(* ===== verification/FrontierFlow.v ===== *)
(** * Surface discovery on the database

    The frontier tables of [data/postgres/discovery_repositories.py] and the operations
    that write them: the claim of [application/discovery/claim.py], the seed, the choice and
    the completion of a cycle of [application/discovery/runner.py], and the frontier part of
    [application/discovery/project.py].  One function is one transaction; the work between
    two transactions of a cycle (compiling and executing the plan) is an argument, its
    outcome.  The choice of a cycle locks nothing: it reads databases of its own ([seen]), rows that
    are still there when it writes ([behind], [views]).  Fresh ids are arguments.  Facts, inferences
    and live pages are not modelled. *)
From S2P Require Import Prelude PyVal Records Frontier DiscoveryConfig.

(** ** Records *)

(** [data/records.py:2682-2692 ALLOWED_DISCOVERY_GOAL_KINDS] *)
Definition ALLOWED_DISCOVERY_GOAL_KINDS : list string :=
  [ "INSPECT_PATH"; "INSPECT_CONTROL"; "CHARACTERIZE_HTTP_OPERATION"; "OBSERVE_UNDER_IDENTITY";
    "RESOLVE_TRANSITION_RESULT"; "RESOLVE_OBJECT_TYPE"; "INSPECT_SPA_PATH" ].

(** [data/records.py:2693-2708 ALLOWED_FRONTIER_EVENT_KINDS] *)
Definition ALLOWED_FRONTIER_EVENT_KINDS : list string :=
  [ "CREATED"; "ELIGIBLE"; "SELECTED"; "BLOCKED_SCOPE"; "BLOCKED_AUTH"; "BLOCKED_BUDGET";
    "AWAITING_REAUTHORIZATION"; "NO_NEW_INFORMATION"; "OBSERVED"; "FAILED_TRANSIENT";
    "FAILED_TERMINAL"; "SUPERSEDED" ].

(** [data/records.py:2899-2934 FrontierItemRecord] *)
Module FrontierItemRecord.
Record t : Type := mk {
  frontier_id : string;
  research_run_id : string;
  strategy_version : string;
  goal_kind : string;
  candidate_origin : string;
  candidate_path : string;
  identity_id : string;
  proposed_capability : string;
  proposed_action : string;
  expected_side_effect : Z;
  budget_class : Z;
  structural_signature : string;
  dedupe_identity : string;
  created_at : Z;
  session_context_id : option string;
  scope_hint : option string;
  attributes : option (list (string * pyval));
  current_state : option string;
  state_version : option Z }.

Definition post_init (x : t) : result t :=
  _ ← data_opaque_id x.(frontier_id);
  _ ← data_opaque_id x.(research_run_id);
  raise_if negb (x.(strategy_version) =? DISCOVERY_STRATEGY_VERSION)%string
  as PersistenceInputError;;
  raise_if negb (mem x.(goal_kind) ALLOWED_DISCOVERY_GOAL_KINDS) as PersistenceInputError;;
  raise_if Str.starts_with x.(structural_signature) "el-" as PersistenceInputError;;
  raise_if negb (mem x.(expected_side_effect) [0; 1; 2; 3])
           || negb (mem x.(budget_class) [0; 1; 2; 3])
  as PersistenceInputError;;
  _ ← data_optional_mapping x.(attributes);
  Ok x.

#[global] Instance post_init_validator : Validator post_init.
Proof. solve_validator. Qed.

(** An [UPDATE] of the cached state. *)
Definition set_cache (x : t) (state : string) (version : Z) : t :=
  mk x.(frontier_id) x.(research_run_id) x.(strategy_version) x.(goal_kind)
    x.(candidate_origin) x.(candidate_path) x.(identity_id) x.(proposed_capability)
    x.(proposed_action) x.(expected_side_effect) x.(budget_class) x.(structural_signature)
    x.(dedupe_identity) x.(created_at) x.(session_context_id) x.(scope_hint) x.(attributes)
    (Some state) (Some version).
End FrontierItemRecord.

(** [data/records.py:2938-2962 FrontierSourceRecord] *)
Module FrontierSourceRecord.
Record t : Set := mk {
  source_row_id : string;
  research_run_id : string;
  frontier_id : string;
  created_at : Z;
  seed_config_run_id : option string;
  source_fact_id : option string;
  source_inference_id : option string;
  control_event_id : option string;
  observation_id : option string }.

(** [data/records.py:2712-2714 _one_primary] *)
Definition one_primary (values : list (option string)) : result unit :=
  raise_if negb (length (omap id values) =? 1)%nat as PersistenceInputError;;
  Ok tt.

________________________

:: Required action ::
Every line of the material is to be transcribed exactly.

:: Result for this exercise ::
(* ===== verification/FrontierFlow.v ===== *)
(** * Surface discovery on the database

    The frontier tables of [data/postgres/discovery_repositories.py] and the operations
    that write them: the claim of [application/discovery/claim.py], the seed, the choice and
    the completion of a cycle of [application/discovery/runner.py], and the frontier part of
    [application/discovery/project.py].  One function is one transaction; the work between
    two transactions of a cycle (compiling and executing the plan) is an argument, its
    outcome.  The choice of a cycle locks nothing: it reads databases of its own ([seen]), rows that
    are still there when it writes ([behind], [views]).  Fresh ids are arguments.  Facts, inferences
    and live pages are not modelled. *)
From S2P Require Import Prelude PyVal Records Frontier DiscoveryConfig.

(** ** Records *)

(** [data/records.py:2682-2692 ALLOWED_DISCOVERY_GOAL_KINDS] *)
Definition ALLOWED_DISCOVERY_GOAL_KINDS : list string :=
  [ "INSPECT_PATH"; "INSPECT_CONTROL"; "CHARACTERIZE_HTTP_OPERATION"; "OBSERVE_UNDER_IDENTITY";
    "RESOLVE_TRANSITION_RESULT"; "RESOLVE_OBJECT_TYPE"; "INSPECT_SPA_PATH" ].

(** [data/records.py:2693-2708 ALLOWED_FRONTIER_EVENT_KINDS] *)
Definition ALLOWED_FRONTIER_EVENT_KINDS : list string :=
  [ "CREATED"; "ELIGIBLE"; "SELECTED"; "BLOCKED_SCOPE"; "BLOCKED_AUTH"; "BLOCKED_BUDGET";
    "AWAITING_REAUTHORIZATION"; "NO_NEW_INFORMATION"; "OBSERVED"; "FAILED_TRANSIENT";
    "FAILED_TERMINAL"; "SUPERSEDED" ].

(** [data/records.py:2899-2934 FrontierItemRecord] *)
Module FrontierItemRecord.
Record t : Type := mk {
  frontier_id : string;
  research_run_id : string;
  strategy_version : string;
  goal_kind : string;
  candidate_origin : string;
  candidate_path : string;
  identity_id : string;
  proposed_capability : string;
  proposed_action : string;
  expected_side_effect : Z;
  budget_class : Z;
  structural_signature : string;
  dedupe_identity : string;
  created_at : Z;
  session_context_id : option string;
  scope_hint : option string;
  attributes : option (list (string * pyval));
  current_state : option string;
  state_version : option Z }.

Definition post_init (x : t) : result t :=
  _ ← data_opaque_id x.(frontier_id);
  _ ← data_opaque_id x.(research_run_id);
  raise_if negb (x.(strategy_version) =? DISCOVERY_STRATEGY_VERSION)%string
  as PersistenceInputError;;
  raise_if negb (mem x.(goal_kind) ALLOWED_DISCOVERY_GOAL_KINDS) as PersistenceInputError;;
  raise_if Str.starts_with x.(structural_signature) "el-" as PersistenceInputError;;
  raise_if negb (mem x.(expected_side_effect) [0; 1; 2; 3])
           || negb (mem x.(budget_class) [0; 1; 2; 3])
  as PersistenceInputError;;
  _ ← data_optional_mapping x.(attributes);
  Ok x.

#[global] Instance post_init_validator : Validator post_init.
Proof. solve_validator. Qed.

(** An [UPDATE] of the cached state. *)
Definition set_cache (x : t) (state : string) (version : Z) : t :=
  mk x.(frontier_id) x.(research_run_id) x.(strategy_version) x.(goal_kind)
    x.(candidate_origin) x.(candidate_path) x.(identity_id) x.(proposed_capability)
    x.(proposed_action) x.(expected_side_effect) x.(budget_class) x.(structural_signature)
    x.(dedupe_identity) x.(created_at) x.(session_context_id) x.(scope_hint) x.(attributes)
    (Some state) (Some version).
End FrontierItemRecord.

(** [data/records.py:2938-2962 FrontierSourceRecord] *)
Module FrontierSourceRecord.
Record t : Set := mk {
  source_row_id : string;
  research_run_id : string;
  frontier_id : string;
  created_at : Z;
  seed_config_run_id : option string;
  source_fact_id : option string;
  source_inference_id : option string;
  control_event_id : option string;
  observation_id : option string }.

(** [data/records.py:2712-2714 _one_primary] *)
Definition one_primary (values : list (option string)) : result unit :=
  raise_if negb (length (omap id values) =? 1)%nat as PersistenceInputError;;
  Ok tt.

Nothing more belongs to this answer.